For location, the best place to drink was Donny’s Bar. When you went through the white gate out of Jamestown to the promenade, instead of turning right to the customs house and port buildings, you turned left. Tucked under the vertical cliff this guy called Donny had set up a bar in two old shipping containers.
Over the years he had added awnings and decks but the unsophisticated and ephemeral nature of the bar was a major attraction. The other was that it was the only official waterfront social bar. It was a great place to hang out on lazy weekend afternoons and watch the sky turn purple as the sun set.
More locations did food as I went back again and again to St Helena; on the last visit, all the gossip in town was about the Chinese Restaurant. The food was not like any Chinese food, either from Chinese people or in Chinese restaurants elsewhere, but it was nice to have a selection of foods beyond what was normally served up in St Helena. I liked the fish cakes but it was good to have prawns for a change.

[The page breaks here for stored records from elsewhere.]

(** * Interstellar Armada: the control module ([src/control.js])

    A shallow embedding of the per-tick flight-control code: the keyboard
    state and the key-press queue, the manual ([FighterController]) and
    autonomous ([AIController]) spacecraft controllers, the camera rig
    ([controlCamera]) and the dispatcher ([control]).

    Conventions of the embedding.
    - JavaScript numbers that carry physical quantities are rationals [Q]
      (exact arithmetic); array indices and key codes are integers [Z].
    - 4x4 matrices and vectors are JavaScript arrays, here [list Q], read
      with [m.[i]].
    - The spacecraft methods that receive the controllers' output
      ([resetThrusterBurn], [addThrusterBurn], ...) are not part of
      [control.js]; a controller invocation yields the sequence of calls it
      makes to them ([ThrusterCall]).
    - The matrix and vector helpers and the entity's burn estimators, which
      [control.js] calls but does not define, are the fields of the
      classes [MatrixLib] and [SpacecraftApi]. *)

From Stdlib Require Import QArith Qminmax Qabs Lqa ZArith Lia.
From Equations Require Import Equations.
From stdpp Require Import base list gmap strings.

Open Scope Q_scope.

(** ** JavaScript primitives *)

(** [a < b] on numbers, as a test. *)
Definition Qltb (a b : Q) : bool :=
  match a ?= b with Lt => true | _ => false end.

(** [a > b] is [b < a]. *)
Definition Qgtb (a b : Q) : bool := Qltb b a.

Infix "<?" := Qltb : Q_scope.
Infix ">?" := Qgtb (at level 70) : Q_scope.

(** A value together with the equation that names it, for the loops below. *)
Definition inspect {A} (a : A) : {b | a = b} := exist _ a eq_refl.

(** Arrays of numbers; [m.[i]] is [m[i]] (the arrays of this module always
    have the element read). *)
Definition Matrix := list Q.
Definition Vector := list Q.

Definition el (m : list Q) (i : nat) : Q := nth i m 0.
Notation "m .[ i ]" := (el m i) (at level 1, left associativity, format "m .[ i ]").

(** [Array.prototype.splice(i, 1)]: a negative start counts from the end
    (and is clamped at 0); a start beyond the end removes nothing. *)
Definition splice1 {A} (i : Z) (l : list A) : list A :=
  let len := Z.of_nat (length l) in
  let start := if (i <? 0)%Z then Z.max (len + i) 0 else Z.min i len in
  delete (Z.to_nat start) l.

Lemma splice1_nat {A} (i : nat) (l : list A) :
  splice1 (Z.of_nat i) l = delete i l.
Proof.
  unfold splice1.
  destruct (Z.ltb_spec (Z.of_nat i) 0); [lia|].
  destruct (Z.min_spec (Z.of_nat i) (Z.of_nat (length l))) as [[_ ->]|[Hge ->]].
  - now rewrite Nat2Z.id.
  - rewrite Nat2Z.id.
    rewrite !delete_take_drop, !drop_ge, !take_ge by lia. reflexivity.
Qed.

Lemma splice1_length {A} (i : Z) (l : list A) :
  (i < Z.of_nat (length l))%Z ->
  length (splice1 i l) = (length l - 1)%nat.
Proof.
  intros Hi. unfold splice1.
  destruct l as [|a l]; [now destruct (Z.to_nat _)|].
  rewrite length_delete; [lia|]. apply lookup_lt_is_Some.
  cbn [length] in *. destruct (Z.ltb_spec i 0); lia.
Qed.

Lemma splice1_beyond {A} (i : Z) (l : list A) :
  (Z.of_nat (length l) <= i)%Z -> splice1 i l = l.
Proof.
  intros Hi. unfold splice1. destruct (Z.ltb_spec i 0); [lia|].
  rewrite Z.min_r by lia. rewrite Nat2Z.id.
  rewrite delete_take_drop, drop_ge, take_ge by lia.
  apply app_nil_r.
Qed.

(** ** Keyboard state *)

Record KeyEvent := {
  which : option Z;      (* [None] is [null] *)
  keyCode : Z;
  charCode : Z
}.

(** [String.fromCharCode] keeps the low 16 bits; a one-character string is
    its code unit. *)
Definition fromCharCode (n : Z) : Z := (n mod 65536)%Z.

Definition getChar (event : KeyEvent) : option Z :=
  match which event with
  | None => Some (fromCharCode (keyCode event))
  | Some w =>
      if negb (w =? 0)%Z && negb (charCode event =? 0)%Z
      then Some (fromCharCode w)
      else None
  end.

(** [getChar(event) === 'c'] for a character literal given by its code. *)
Definition charIs (event : KeyEvent) (c : Z) : bool :=
  match getChar event with
  | Some k => (k =? c)%Z
  | None => false
  end.

Definition char_c : Z := 99.
Definition char_h : Z := 104.
Definition char_l : Z := 108.
Definition char_m : Z := 109.
Definition char_n : Z := 110.
Definition char_o : Z := 111.
Definition char_x : Z := 120.
Definition char_0 : Z := 48.

(** [currentlyPressedKeys]: an object used as a map from key code to
    boolean; a missing key reads [undefined], which is falsy. *)
Definition pressed (keys : gmap Z bool) (code : Z) : bool :=
  match keys !! code with
  | Some b => b
  | None => false
  end.

Definition handleKeyDown (keys : gmap Z bool) (event : KeyEvent) : gmap Z bool :=
  <[keyCode event := true]> keys.

Definition handleKeyUp (keys : gmap Z bool) (event : KeyEvent) : gmap Z bool :=
  <[keyCode event := false]> keys.

Definition handleKeyPress (keyPressEvents : list KeyEvent) (event : KeyEvent)
  : list KeyEvent :=
  keyPressEvents ++ [event].

(** An integer-valued JavaScript number, or [NaN]. *)
Inductive JsInt :=
| Int (z : Z)
| NaN.

(** [a % n] for an array length [n]: [NaN] when [n] is 0, else the
    remainder of the truncated division, which has the sign of [a]. *)
Definition jsRem (a : JsInt) (n : nat) : JsInt :=
  match a with
  | Int z => if (Z.of_nat n =? 0)%Z then NaN else Int (Z.rem z (Z.of_nat n))
  | NaN => NaN
  end.

Definition jsAdd (a : JsInt) (k : Z) : JsInt :=
  match a with
  | Int z => Int (z + k)
  | NaN => NaN
  end.

(** [a > 0] *)
Definition jsPositive (a : JsInt) : bool :=
  match a with
  | Int z => (0 <? z)%Z
  | NaN => false
  end.

(** [arr[a]]: [undefined] ([None]) unless [a] is an index of [arr]. *)
Definition jsIndex {A} (arr : list A) (a : JsInt) : option A :=
  match a with
  | Int z => if (z <? 0)%Z then None else arr !! Z.to_nat z
  | NaN => None
  end.

(** ** Collaborators of the module *)

(** The matrix and vector helpers called by [control.js]. *)
Class MatrixLib := {
  Math_sqrt : Q -> Q;
  mul : Matrix -> Matrix -> Matrix;
  nullMatrix4 : Matrix;
  translationDistance2 : Matrix -> Matrix -> Q;
  translationMatrix : Q -> Q -> Q -> Matrix;
  rotationMatrix4 : Vector -> Q -> Matrix;
  matrix3from4 : Matrix -> Matrix;
  matrix4from3 : Matrix -> Matrix;
  inverse3 : Matrix -> Matrix;
  transposed3 : Matrix -> Matrix;
  normalizeVector : Vector -> Vector;
  normalizeVector2D : Vector -> Vector;
  vectorDotProduct : Vector -> Vector -> Q;
  crossProduct : Vector -> Vector -> Vector;
  angleDifferenceOfUnitVectors : Vector -> Vector -> Q;
  angleDifferenceOfUnitVectors2D : Vector -> Vector -> Q;
  vector3Matrix3Product : Vector -> Matrix -> Vector;
  matrix3Vector3Product : Vector -> Matrix -> Vector
}.

Record PhysicalModel := {
  position : Matrix;
  orientation : Matrix;
  velocity : Matrix;
  angularVelocity : Matrix;
  mass : Q;
  modelMatrixInverse : Matrix
}.

(** [propulsion.class] *)
Record PropulsionClass := {
  thrust : Q;
  angularThrust : Q
}.

(** The fields of a [FighterController]; its constants follow. *)
Record FighterController := {
  flightMode : Z;
  intendedSpeed : Q
}.

Definition FM_INERTIAL : Z := 0.
Definition FM_COMPENSATED : Z := 1.
Definition NUM_FLIGHTMODES : Z := 2.
Definition TURNING_LIMIT : Q := 0.1.

Record Goal := { Goal_position : Matrix }.

Record AIController := { goals : list Goal }.

(** The controller assigned to a spacecraft. *)
Inductive Controller :=
| Manual (c : FighterController)
| Autonomous (c : AIController).

(** A node of the visual model: the file name of its texture and its
    visibility flag. *)
Record Subnode := {
  texture_filename : string;
  visible : bool
}.

Record Spacecraft := {
  physicalModel : PhysicalModel;
  propulsion : PropulsionClass;
  controller : option Controller;     (* [None] is [undefined] *)
  subnodes : list Subnode             (* [visualModel.subnodes] *)
}.

(** The burn estimators of the controlled entity. *)
Class SpacecraftApi := {
  getNeededBurnForAcc : Spacecraft -> Q -> Q;
  getNeededBurnForAngularAcc : Spacecraft -> Q -> Q
}.

(** The calls a controller makes on its controlled entity, in order. *)
Inductive ThrusterCall :=
| Fire
| ResetThrusterBurn
| AddThrusterBurn (use : string) (value : Q)
| AddThrusterBurnCapped (use : string) (value : Q) (max : Q)
| AddDirectionalThrusterBurn (direction : Vector) (value : Q).

(** Whether a call burns the thruster group [u]. *)
Definition onUse (u : string) (c : ThrusterCall) : bool :=
  match c with
  | AddThrusterBurn u' _ => bool_decide (u' = u)
  | AddThrusterBurnCapped u' _ _ => bool_decide (u' = u)
  | _ => false
  end.

Definition isDirectional (c : ThrusterCall) : bool :=
  match c with
  | AddDirectionalThrusterBurn _ _ => true
  | _ => false
  end.

(** ** The manual controller *)

(** [(this.flightMode+1)%this.NUM_FLIGHTMODES]; [%] is the remainder of
    the truncated division. *)
Definition nextFlightMode (fm : Z) : Z := Z.rem (fm + 1) NUM_FLIGHTMODES.

(** The loop of [FighterController.prototype.control] over the key-press
    queue, from index [i] on. The queue is the shared array
    [keyPressEvents]; the loop returns it with the flight mode. [i] is
    never negative at the loop head, so [keyPressEvents[i]] is an event. *)
Equations? toggleFlightModes (i : Z) (keyPressEvents : list KeyEvent) (fm : Z)
  : list KeyEvent * Z
  by wf (Z.to_nat (Z.of_nat (length keyPressEvents) - i)) lt :=
toggleFlightModes i keyPressEvents fm with inspect (i <? Z.of_nat (length keyPressEvents))%Z := {
  | exist _ false _ => (keyPressEvents, fm)
  | exist _ true Hlt with inspect (keyPressEvents !! Z.to_nat i) := {
    | exist _ None _ => (keyPressEvents, fm)
    | exist _ (Some event) Hev =>
        if charIs event char_o
        then
          let fm := nextFlightMode fm in
          let keyPressEvents := splice1 i keyPressEvents in
          let i := (i - 1)%Z in
          toggleFlightModes (i + 1)%Z keyPressEvents fm
        else toggleFlightModes (i + 1)%Z keyPressEvents fm } }.
Proof.
  all: apply Z.ltb_lt in Hlt.
  - apply lookup_lt_Some in Hev.
    repeat match goal with x := _ |- _ => subst x end.
    rewrite splice1_length by lia. lia.
  - lia.
Qed.

Section Controllers.
Context {lib : MatrixLib} {api : SpacecraftApi}.

(** *** Values both spacecraft controllers derive from the physical model *)

Definition speed2Of (pm : PhysicalModel) : Q :=
  translationDistance2 (velocity pm) nullMatrix4.

Definition speedOf (pm : PhysicalModel) : Q := Math_sqrt (speed2Of pm).

(** [[velocity[12],velocity[13],velocity[14]]] *)
Definition velocity3 (pm : PhysicalModel) : Vector :=
  [(velocity pm).[12]; (velocity pm).[13]; (velocity pm).[14]].

(** [speed>0.0?normalizeVector([...]):[0,0,0]] *)
Definition velocityVectorOf (pm : PhysicalModel) : Vector :=
  if speedOf pm >? 0 then normalizeVector (velocity3 pm) else [0; 0; 0].

Definition relativeVelocityOf (pm : PhysicalModel) : Matrix :=
  mul (velocity pm) (matrix4from3 (matrix3from4 (modelMatrixInverse pm))).
Lemma neighbor_check variable wv :
  a !! variable = Some wv →
  let body := λ neighbor,
    if decide (neighbor ∈ dom a) then
      o ← overlaps c variable neighbor;
      '(i, j) ← unpack o;
      wv ← assignment_get a variable;
      wn ← assignment_get a neighbor;
      cv ← str_index wv i;
      cn ← str_index wn j;
      if decide (cv ≠ cn) then Ok (Some false) else Ok None
    else Ok None in
  let P := λ y, ∀ wy, a !! y = Some wy →
    ∃ i j, overlap_table c variable y = Some (i, j) ∧ agree i j wv wy in
  for_return body (neighbors c variable) = Ok None ∧ Forall P (neighbors c variable)
  ∨ for_return body (neighbors c variable) = Ok (Some false)
    ∧ ¬ Forall P (neighbors c variable).
Proof.
  intros Hv body P. apply for_return_spec.
  intros y (Hy & Hne & [[j i] Hij])%elem_of_neighbors. unfold body, P.
  case_decide as Hin; [|left; split; [done|]].
  2:{ intros wy ?. destruct Hin. apply elem_of_dom. eauto. }
  apply elem_of_dom in Hin as [wy Hwy]. apply Hsym in Hij.
  assert (overlaps c variable y = Ok (Some (i, j))) as ->.
  { apply overlaps_Ok. rewrite Hij. split; [|done].
    apply Hdom, elem_of_dom. eauto. }
  simpl. rewrite (proj2 (assignment_get_Ok a variable wv) Hv). simpl.
  rewrite (proj2 (assignment_get_Ok a y wy) Hwy). simpl.
  destruct (Hrange variable y i j) as [Hi Hj]; [apply Hdom, elem_of_dom; eauto|done..|].
  rewrite <-(Hfit _ _ Hv) in Hi. rewrite <-(Hfit _ _ Hwy) in Hj.
  apply get_in_range in Hi as [cv Hcv], Hj as [cy Hcy].
  rewrite (proj2 (str_index_Ok wv i cv) Hcv). simpl.
  rewrite (proj2 (str_index_Ok wy j cy) Hcy). simpl.
  case_decide as Hch.
  - right. split; [done|]. intros H. destruct (H wy Hwy) as (i' & j' & ? & ch & ? & ?).
    simplify_eq.
  - left. split; [done|]. intros wy' ?. simplify_eq. exists i, j. split; [done|].
    by exists cy.
Qed.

Similar amounts of wowing were going on about the first true coffee shop on the island. One of the few high value local crops which had survived blight and disease was coffee, and a couple of enterprising islanders had established a very nice trade in selling beans and ground coffee at a premium price. The flavour was slightly vanilla-like and left a long airy after taste in the mouth. These same entrepreneurs got a licence to establish an open air cafe under a small patch of trees near the waterfront. Like Annie’s Bar, it attracted a lot of people working in the offices at the bottom end of Jamestown; grateful at last to act like their counterparts in the big cities and have lattes and cappuccinos to go!